A later-filed, Lanham Act suit between two diamond merchants, which sell ‘enhanced’ gemstones, hits on the issue of standing. In Diascience Corp. v. Blue Nile, Inc., 2009 WL 1938970 (S.D.N.Y. 2009), the district court revists the somewhat unresolved law of Lanham Act standing. Taken to an extreme, the courts could place standing in Lanham Act cases on a footing equal to antitrust standing. It could define a zone of protected commercial interests, and require that the claimant to compete in the same “relevant market” as the defendant.
The District Judge notes the 1980 2nd Circuit decision, which declined to decide whether “section 43(a)’s provision allowing suit ‘by any person who believes he is or is likely to be damaged’,” is ” a matter of standing to sue, or as an element of the substantive claim.” Some would wonder why the 2nd Circuit hasn’t answered that after nearly 30 years. It has decided that the harm that confers standing can be presumed, or if that is not triggered, then what need be shown to meet a “heightened showing of injury and causation.” Citing the most recent Supreme Court ruling on motions to dismiss, the district judge found that Diascience had pleaded enough to go forward with “discovery limited to the issue of standing.” That limitation may lack the clarity of the litigants’ gemstones, since for 29 years the 2nd Circuit hasn’t cut a line between what shows “standing” and what shows the “substantive” Lanham Act claim. Discovery on!

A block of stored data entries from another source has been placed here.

(* ===== verification/Exit.v ===== *)
(** * Exiting

    The end of exit(): children pass to init, a parent asleep in wait() is
    woken, the address space is given back, and the process stays behind as a
    zombie that its parent's next look at the table collects. *)

From S2P Require Import Prelude State Spinlock CString Usercopy Kalloc Pages Vm Cow Aspace Uvm Isolation Sysargs Proc ReadyQueue Sleeplock Sleeping Lifecycle Reclaim Sched Wait.

(** What wakeup() may do to an entry. *)
Definition stirred (x x' : proc) : Prop :=
  (p_state x' = p_state x \/ (p_state x = SLEEPING /\ p_state x' = RUNNABLE)) /\
  p_parent x' = p_parent x /\ p_pid x' = p_pid x /\ p_chan x' = p_chan x /\ p_xstate x' = p_xstate x /\
  p_trapframe x' = p_trapframe x /\ p_pagetable x' = p_pagetable x.

Lemma stirred_trans x y z : stirred x y -> stirred y z -> stirred x z.
Proof. unfold stirred. naive_solver congruence. Qed.

(** wakeup(ch) by a running process. *)
Lemma wakeup_stirs s ch p pp h : running p pp h s -> LRq ∉ h -> (forall i, i <> p -> LProc i ∉ h) ->
  returns (wakeup ch s) (fun _ s' => sched_frame s s' /\ running p pp h s' /\
    forall j x, k_procs s !! j = Some x -> exists x', k_procs s' !! j = Some x' /\ stirred x x' /\
      (j <> p -> p_state x = SLEEPING -> p_chan x = Some ch -> p_state x' = RUNNABLE)).
Proof.
  intros Hrun Hq Hl. pose proof (wakeup_running s ch p pp h Hrun Hq Hl) as H1. destruct Hrun as [Hc Hp Hst Hrq Hh]. subst h.
  assert (H2 : returns (wakeup ch s) (fun _ s' => woken s ch NPROC s')) by (apply wakeup_spec; [done..|intros i Hi; apply Hl; congruence]).
  eapply returns_mono; [exact (returns_and _ _ _ H1 H2)|]. cbn beta. intros _ s' [[Hf Hr] [_ Hps _ _]]. split_and!; [done|done|].
  intros j x Hj. rewrite Hps, Hj. cbn [fmap option_fmap option_map]. rewrite decide_True by (rewrite <- (rqwf_nprocs _ Hrq); by eapply lookup_lt_Some).
  eexists. split; [done|]. unfold woken_proc, wakes. destruct (bool_decide (k_cur s = Some j)) eqn:Ecur, (bool_decide (p_state x = SLEEPING)) eqn:Esl,
    (bool_decide (p_chan x = Some ch)) eqn:Ech; cbn [negb andb]; rewrite ?bool_decide_eq_true, ?bool_decide_eq_false in *.
  all: (split; [unfold stirred; destruct (rq_takes s x); naive_solver|]).
  all: intros Hj' ??; try done; try (destruct (rq_takes s x); done); congruence.
Qed.

(** Another entry changes in fields the queue does not look at. *)
Lemma running_other p pp h s j x x' : running p pp h s -> k_procs s !! j = Some x -> j <> p -> rq_key x' = rq_key x ->
  running p pp h (set_k_procs (<[j := x']> (k_procs s)) s).
Proof.
  intros [Hc Hp Hst Hrq Hh] Hj Hne Hk. pose proof (lookup_lt_Some _ _ _ Hj) as Hlt. constructor; try done; cbn [k_procs set_k_procs].
  - by rewrite list_lookup_insert_ne.
  - eapply rq_wf_same_keys; [| |exact Hrq]; [done|]. intros i. cbn [k_procs set_k_procs]. destruct (decide (i = j)) as [->|Hi].
    + rewrite list_lookup_insert_eq, Hj by done. cbn [fmap option_fmap option_map]. by rewrite Hk.
    + by rewrite list_lookup_insert_ne.
Qed.

Lemma stirred_refl x : stirred x x.
Proof. unfold stirred. naive_solver. Qed.

(** Children of [p] below entry [n] have passed to [i]. *)
Definition adopted (p i n j : nat) (x : proc) : proc := if (j <? n)%nat && child_of p x then set_p_parent (Some i) x else x.

Definition reparented (p i n : nat) (s s1 : kstate) : Prop :=
  forall j x, k_procs s !! j = Some x -> exists x1, k_procs s1 !! j = Some x1 /\ stirred (adopted p i n j x) x1.

Lemma reparented_step p i n s s1 s2 : reparented p i n s s1 ->
  (forall j x, k_procs s1 !! j = Some x -> exists x', k_procs s2 !! j = Some x' /\ stirred (if decide (j = n) then adopted p i (S n) n x else x) x') ->
  reparented p i (S n) s s2.
Proof.
  intros H1 H2 j x Hj. destruct (H1 j x Hj) as (x1 & Hx1 & S1). destruct (H2 j x1 Hx1) as (x2 & Hx2 & S2). exists x2. split; [done|].
  unfold adopted in *. destruct (decide (j = n)) as [->|Hne].
  - rewrite Nat.ltb_irrefl in S1. cbn [andb] in S1. rewrite (proj2 (Nat.ltb_lt n (S n))) in S2 |- * by lia. cbn [andb] in *.
    assert (Hch : child_of p x1 = child_of p x) by (unfold child_of; destruct S1 as (_ & -> & _); done). rewrite Hch in S2.
    destruct (child_of p x); [|by eapply stirred_trans]. unfold stirred in *. cbn in *. naive_solver congruence.
  - eapply stirred_trans; [|done]. replace (j <? S n)%nat with (j <? n)%nat; [done|]. apply eq_true_iff_eq. rewrite !Nat.ltb_lt. lia.
Qed.

Lemma reparent_adopts p pp i s : running p pp [LWait] s -> k_initproc s = Some i -> p_parent pp <> Some p ->
  returns (reparent p s) (fun _ s' => sched_frame s s' /\ running p pp [LWait] s' /\ reparented p i NPROC s s').
Proof.
  intros Hrun Hi Hpar. unfold reparent. apply (foreach_seq (fun n s1 => sched_frame s s1 /\ running p pp [LWait] s1 /\ reparented p i n s s1)).
  - split_and!; [by destruct s|done|]. intros j x Hj. exists x. split; [done|]. unfold adopted. rewrite (proj2 (Nat.ltb_ge j 0)) by lia. apply stirred_refl.
  - intros n s1 Hn (Hf & Hr & Hre). pose proof (rqwf_nprocs _ (run_rq _ _ _ _ Hr)) as Hlen. mred.
    destruct (lookup_lt_is_Some_2 (k_procs s1) n ltac:(lia)) as [x Hx]. rewrite (get_proc_eq _ _ x) by done. mred. fold (child_of p x).
    destruct (child_of p x) eqn:Hc; mred.
    + assert (Hnp : n <> p) by (intros ->; rewrite (run_proc _ _ _ _ Hr) in Hx; injection Hx as <-; unfold child_of in Hc; by rewrite bool_decide_eq_true in Hc).
      assert (Hi1 : k_initproc s1 = Some i) by (by rewrite Hf). rewrite Hi1. mred. rewrite (upd_proc_eq _ _ x) by done. mred.
      set (s2 := set_k_procs _ s1). assert (Hr2 : running p pp [LWait] s2) by (by eapply running_other).
      eapply returns_mono; [apply (wakeup_stirs s2 (ChProc i) p pp [LWait] Hr2); [set_solver|set_solver]|]. cbn beta. intros _ s3 (Hf3 & Hr3 & Hst). split_and!.
      * eapply sched_frame_trans; [exact Hf|]. eapply sched_frame_trans; [|exact Hf3]. by destruct s1.
      * done.
      * eapply reparented_step; [exact Hre|]. intros j y Hj. cbn [s2 k_procs set_k_procs] in Hst. destruct (decide (j = n)) as [->|Hne].
        -- rewrite Hx in Hj. injection Hj as <-. destruct (Hst n (set_p_parent (Some i) x)) as (x' & Hx' & S' & _);
             [rewrite list_lookup_insert_eq; [done|by eapply lookup_lt_Some]|]. exists x'. split; [done|]. unfold adopted.
           rewrite (proj2 (Nat.ltb_lt n (S n))), Hc by lia. done.
        -- destruct (Hst j y) as (x' & Hx' & S' & _); [by rewrite list_lookup_insert_ne|]. eauto.
    + cbn [returns]. split_and!; [done|done|]. eapply reparented_step; [exact Hre|]. intros j y Hj. exists y. split; [done|].
      destruct (decide (j = n)) as [->|Hne]; [|apply stirred_refl]. rewrite Hx in Hj. injection Hj as <-. unfold adopted. rewrite Hc, andb_false_r. apply stirred_refl.
Qed.

(** A process [p] at the end of exit(): its parent [q], init [i], its address
    space, and a trapframe of its own. *)
Record exiting (fl : list Z) (T : tree) (p : nat) (pp : proc) (q i : nat) (s : kstate) : Prop := {
  ex_run : running p pp [] s;
  ex_init : k_initproc s = Some i;
  ex_parent : p_parent pp = Some q;
  ex_other : q <> p;
  ex_space : address_space fl (p_pagetable pp) T (p_sz pp) s;
  ex_frame : is_page s (p_trapframe pp) /\ p_trapframe pp ∉ fl;
  ex_frame_own : (forall k, T !! k <> Some (p_trapframe pp)) /\ mappings T s (p_trapframe pp) (p_sz pp) = 0 /\ refcount s (p_trapframe pp) = 1
}.

(** The zombie that stays. *)
Definition zombie (status : Z) (pp : proc) : proc := set_p_state ZOMBIE (set_p_xstate status (set_p_sz 0 (set_p_pagetable 0 pp))).

Lemma address_space_frame fl pt T sz s h ps q : address_space fl pt T sz s -> LKmem ∉ h -> LRefcount ∉ h ->
  address_space fl pt T sz (set_k_procs ps (set_k_rq q (set_k_held h s))).
Proof.
  intros [A1 A2 A3 A4 A5 A6 A7 A8 A9 A10] H1 H2. constructor; try done.
  - by destruct A1.
  - by destruct A2.
  - intros va Hva HV. destruct (A9 va Hva HV). by constructor.
Qed.

(** The last lines of kexit. *)
Lemma exit_sched_switches p pp s status : running p pp [LWait] s ->
  exists k, exit_sched p status s = Swtch (set_k_held [LProc p] (set_k_procs (<[p := set_p_state ZOMBIE (set_p_xstate status pp)]> (k_procs s)) s)) k /\
    forall s2, k s2 = Panic "zombie exit".
Proof.
  intros Hrun. pose proof (run_held _ _ _ _ Hrun) as Hh. pose proof (run_proc _ _ _ _ Hrun) as Hp. assert (Hlt := lookup_lt_Some _ _ _ Hp).
  unfold exit_sched. mred. rewrite acquire_eq by (rewrite Hh; set_solver). mred. rewrite Hh.
  rewrite (get_proc_eq _ p pp) by done. mred. rewrite bool_decide_eq_false_2 by (rewrite (run_state _ _ _ _ Hrun); done). mred.
  rewrite (upd_proc_eq _ p pp) by done. mred. rewrite (upd_proc_eq _ p (set_p_xstate status pp)) by (simpl; by rewrite list_lookup_insert_eq). mred.
  rewrite release_in by (simpl; set_solver). mred. cbn [k_held set_k_held set_k_procs]. rewrite filter_cons_True, filter_cons_False, filter_nil by naive_solver.
  cbn [k_procs set_k_held set_k_procs]. rewrite list_insert_insert_eq.
  erewrite (sched_switches _ p (set_p_state ZOMBIE (set_p_xstate status pp)));
    [|by apply Hrun|cbn [k_procs set_k_procs set_k_held]; by rewrite list_lookup_insert_eq|done|done].
  eexists. split; [done|]. done.
Qed.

Another point worthy of modest surprise was the denial of a stay of this later-filed suit. In the first case, Blue Nile alleged that Diascience had “false advertising” on its website. That is different, and does “not bear on” the claim by Diascience in the later-filed case that there is “false advertising [on] Blue Nile’s website.” That distinction was enough for the judge to refuse to stay the later-filed case in the Southern District pending the upcoming trial in the earlier-filed suit in the Western District. But, can I get it wholesale?